Retype, word for word, every line from the one holding "DOT :: dotted ls" through the one holding "Lemma enc_refines c" in the entries below, both included, and only those lines.

(Stored data)
——————

(* ===== verification/DnsNames.v ===== *)
(** * DNS names, written and read

    A name that [dnsname_to_labels] has written, with or without compression, is
    read back by [name_parse] from the finished packet ([DnsWire]). *)

From S2P Require Import Prelude Ctype HttpText Inet DnsWire DnsSpec.

(** ** Cells *)

(** What is written in [c] is written in [c']. *)
Definition refines (c c' : cells) : Prop := forall i b, c !! i = Some (Some b) -> c' !! i = Some (Some b).

#[export] Instance refines_preorder : PreOrder refines.
Proof. split; [by intros c i b|]. intros a b c Hab Hbc i x H. auto. Qed.

Lemma refines_app c k : refines c (c ++ k).
Proof. intros i b H. by apply lookup_app_l_Some. Qed.

(** Filling cells that were left out. *)
Lemma refines_fill (c x k : cells) : refines (c ++ replicate (length x) None ++ k) (c ++ x ++ k).
Proof.
  intros i b H. destruct (decide (i < length c)%nat) as [Hi|Hi].
  - rewrite lookup_app_l in H by done. by rewrite lookup_app_l.
  - rewrite lookup_app_r in H by lia. rewrite (lookup_app_r c) by lia. set (o := (i - length c)%nat) in *.
    destruct (decide (o < length x)%nat) as [Ho|Ho].
    + rewrite lookup_app_l in H by (by rewrite length_replicate). by apply lookup_replicate in H as [? _].
    + rewrite lookup_app_r in H by (rewrite length_replicate; lia). rewrite length_replicate in H.
      by rewrite lookup_app_r by lia.
Qed.

(** The bytes [l] are written from [j] on. *)
Definition holds (c : cells) (j : Z) (l : list byte) : Prop :=
  0 <= j /\ forall k b, l !! k = Some b -> c !! (Z.to_nat j + k)%nat = Some (Some b).

Lemma holds_refines c c' j l : refines c c' -> holds c j l -> holds c' j l.
Proof. intros Hr [Hj H]. split; auto. Qed.

Lemma holds_app c j a b : holds c j (a ++ b) <-> holds c j a /\ holds c (j + zlen a) b.
Proof.
  pose proof (zlen_nonneg a). split.
  - intros [Hj H']. split; (split; [lia|]); intros k x Hk.
    + apply H'. by apply lookup_app_l_Some.
    + unfold zlen. replace (Z.to_nat (j + Z.of_nat (length a)) + k)%nat with (Z.to_nat j + (length a + k))%nat by lia.
      apply H'. rewrite lookup_app_r by lia. by replace (length a + k - length a)%nat with k by lia.
  - intros [[Hj Ha] [_ Hb]]. split; [done|]. intros k x Hk. apply lookup_app_Some in Hk as [Hk|[Hle Hk]]; [auto|].
    specialize (Hb _ _ Hk). unfold zlen in Hb.
    by replace (Z.to_nat (j + Z.of_nat (length a)) + (k - length a))%nat with (Z.to_nat j + k)%nat in Hb by lia.
Qed.

Lemma holds_end c l k : holds (c ++ (Some <$> l) ++ k) (zlen c) l.
Proof.
  split; [apply zlen_nonneg|]. intros i b Hi. unfold zlen. rewrite Nat2Z.id.
  rewrite lookup_app_r by lia. replace (length c + i - length c)%nat with i by lia.
  apply lookup_app_l_Some. by rewrite list_lookup_fmap, Hi.
Qed.

Lemma holds_last c l : holds (c ++ (Some <$> l)) (zlen c) l.
Proof. rewrite <- (app_nil_r (Some <$> l)). apply holds_end. Qed.

(** The packet has the bytes that were written. *)
Definition agree (packet : list byte) (c : cells) : Prop := forall i b, c !! i = Some (Some b) -> packet !! i = Some b.

Lemma agree_refines packet c c' : refines c c' -> agree packet c' -> agree packet c.
Proof. intros Hr Ha i b H. auto. Qed.

Lemma agree_self packet : agree packet (Some <$> packet).
Proof. intros i b H. rewrite list_lookup_fmap in H. by destruct (packet !! i); simplify_eq/=. Qed.

Section Agree.
Context (packet : list byte) (c : cells) (Hag : agree packet c).

Lemma agree_at j b l : holds c j (b :: l) -> byte_at packet j = Done (byteZ b) /\ j < zlen packet.
Proof using Hag.
  intros [Hj H]. specialize (H 0%nat b eq_refl). rewrite Nat.add_0_r in H. apply Hag in H.
  split; [unfold byte_at; by rewrite (proj2 (Z.leb_le _ _)), H by lia|].
  apply lookup_lt_Some in H. unfold zlen. lia.
Qed.

Lemma agree_in j l : holds c j l -> l <> [] -> j + zlen l <= zlen packet.
Proof using Hag.
  intros [Hj H] Hl. destruct (lookup_lt_is_Some_2 l (length l - 1)) as [b Hb]; [destruct l; [done|cbn; lia]|].
  specialize (H _ _ Hb). apply Hag, lookup_lt_Some in H. unfold zlen. destruct l; [done|]. cbn in *. lia.
Qed.

Lemma agree_read j l : holds c j l -> j + zlen l <= zlen packet -> memread j (zlen l) packet = Done l.
Proof using Hag.
  intros [Hj H] Hle. rewrite memread_done by (auto with mtc; lia). f_equal.
  apply list_eq_same_length with (n := length l); [done| |].
  - unfold zsub, ztake, zdrop, zlen in *. rewrite length_take, length_drop. lia.
  - intros i x y Hi Hx Hy. specialize (H _ _ Hy). apply Hag in H. unfold zsub, ztake, zdrop in Hx.
    rewrite lookup_take in Hx. case_decide; [|done]. rewrite lookup_drop in Hx. congruence.
Qed.

Lemma agree_get n j l v cn :
  holds c j l -> l <> [] -> zlen l = n -> be_value l = v ->
  GET packet n (mkR j cn) = Done (Some v, mkR (j + n) cn).
Proof using Hag.
  intros Hh Hl <- <-. pose proof (agree_in j l Hh Hl). unfold GET. cbn [r_pos r_cname].
  rewrite (proj2 (Z.ltb_ge _ _)) by lia. by rewrite (agree_read j l Hh ltac:(lia)).
Qed.

End Agree.

(** ** Names in a packet *)

Definition label_ok (l : list byte) : Prop := (DOT ∉ l) /\ (x00 ∉ l) /\ 1 <= zlen l <= 63.

(** The text of a name. *)
Fixpoint dotted (ls : list (list byte)) : list byte :=
  match ls with
  | [] => []
  | [l] => l
  | l :: ls => l ++ DOT :: dotted ls
  end.

(** The labels are encoded at [j], with [n] pointers; the encoding at [j] ends at
    [e]. *)
Inductive enc (c : cells) : Z -> list (list byte) -> Z -> Z -> Prop :=
| enc_end j : holds c j [x00] -> enc c j [] 0 (j + 1)
| enc_label j l ls n e :
    1 <= zlen l <= 63 -> holds c j (Zbyte (zlen l) :: l) -> enc c (j + 1 + zlen l) ls n e -> enc c j (l :: ls) n e
| enc_ptr j t ls n e :
    0 <= t < 2 ^ 14 -> holds c j (be16 (Z.lor t 0xc000)) -> enc c t ls n e -> enc c j ls (n + 1) (j + 2).

Lemma enc_refines c c' j ls n e : refines c c' -> enc c j ls n e -> enc c' j ls n e.
Proof. intros Hr. induction 1; econstructor; eauto using holds_refines. Qed.

Lemma enc_pointers c j ls n e : enc c j ls n e -> 0 <= n.
Proof. induction 1; lia. Qed.

(** The name is at [j], with no more pointers than bytes before it. *)
Definition readable (c : cells) (j : Z) (name : list byte) (e : Z) : Prop :=
  exists ls n, enc c j ls n e /\ dotted ls = name /\ Forall label_ok ls /\ 0 <= n <= j.

Lemma readable_refines c c' j name e : refines c c' -> readable c j name e -> readable c' j name e.
Proof. intros Hr (ls & n & He & H). exists ls, n. split; [by eapply enc_refines|done]. Qed.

——————

**Exercise answer:**
  | l :: ls => l ++ DOT :: dotted ls
  end.

(** The labels are encoded at [j], with [n] pointers; the encoding at [j] ends at
    [e]. *)
Inductive enc (c : cells) : Z -> list (list byte) -> Z -> Z -> Prop :=
| enc_end j : holds c j [x00] -> enc c j [] 0 (j + 1)
| enc_label j l ls n e :
    1 <= zlen l <= 63 -> holds c j (Zbyte (zlen l) :: l) -> enc c (j + 1 + zlen l) ls n e -> enc c j (l :: ls) n e
| enc_ptr j t ls n e :
    0 <= t < 2 ^ 14 -> holds c j (be16 (Z.lor t 0xc000)) -> enc c t ls n e -> enc c j ls (n + 1) (j + 2).

Lemma enc_refines c c' j ls n e : refines c c' -> enc c j ls n e -> enc c' j ls n e.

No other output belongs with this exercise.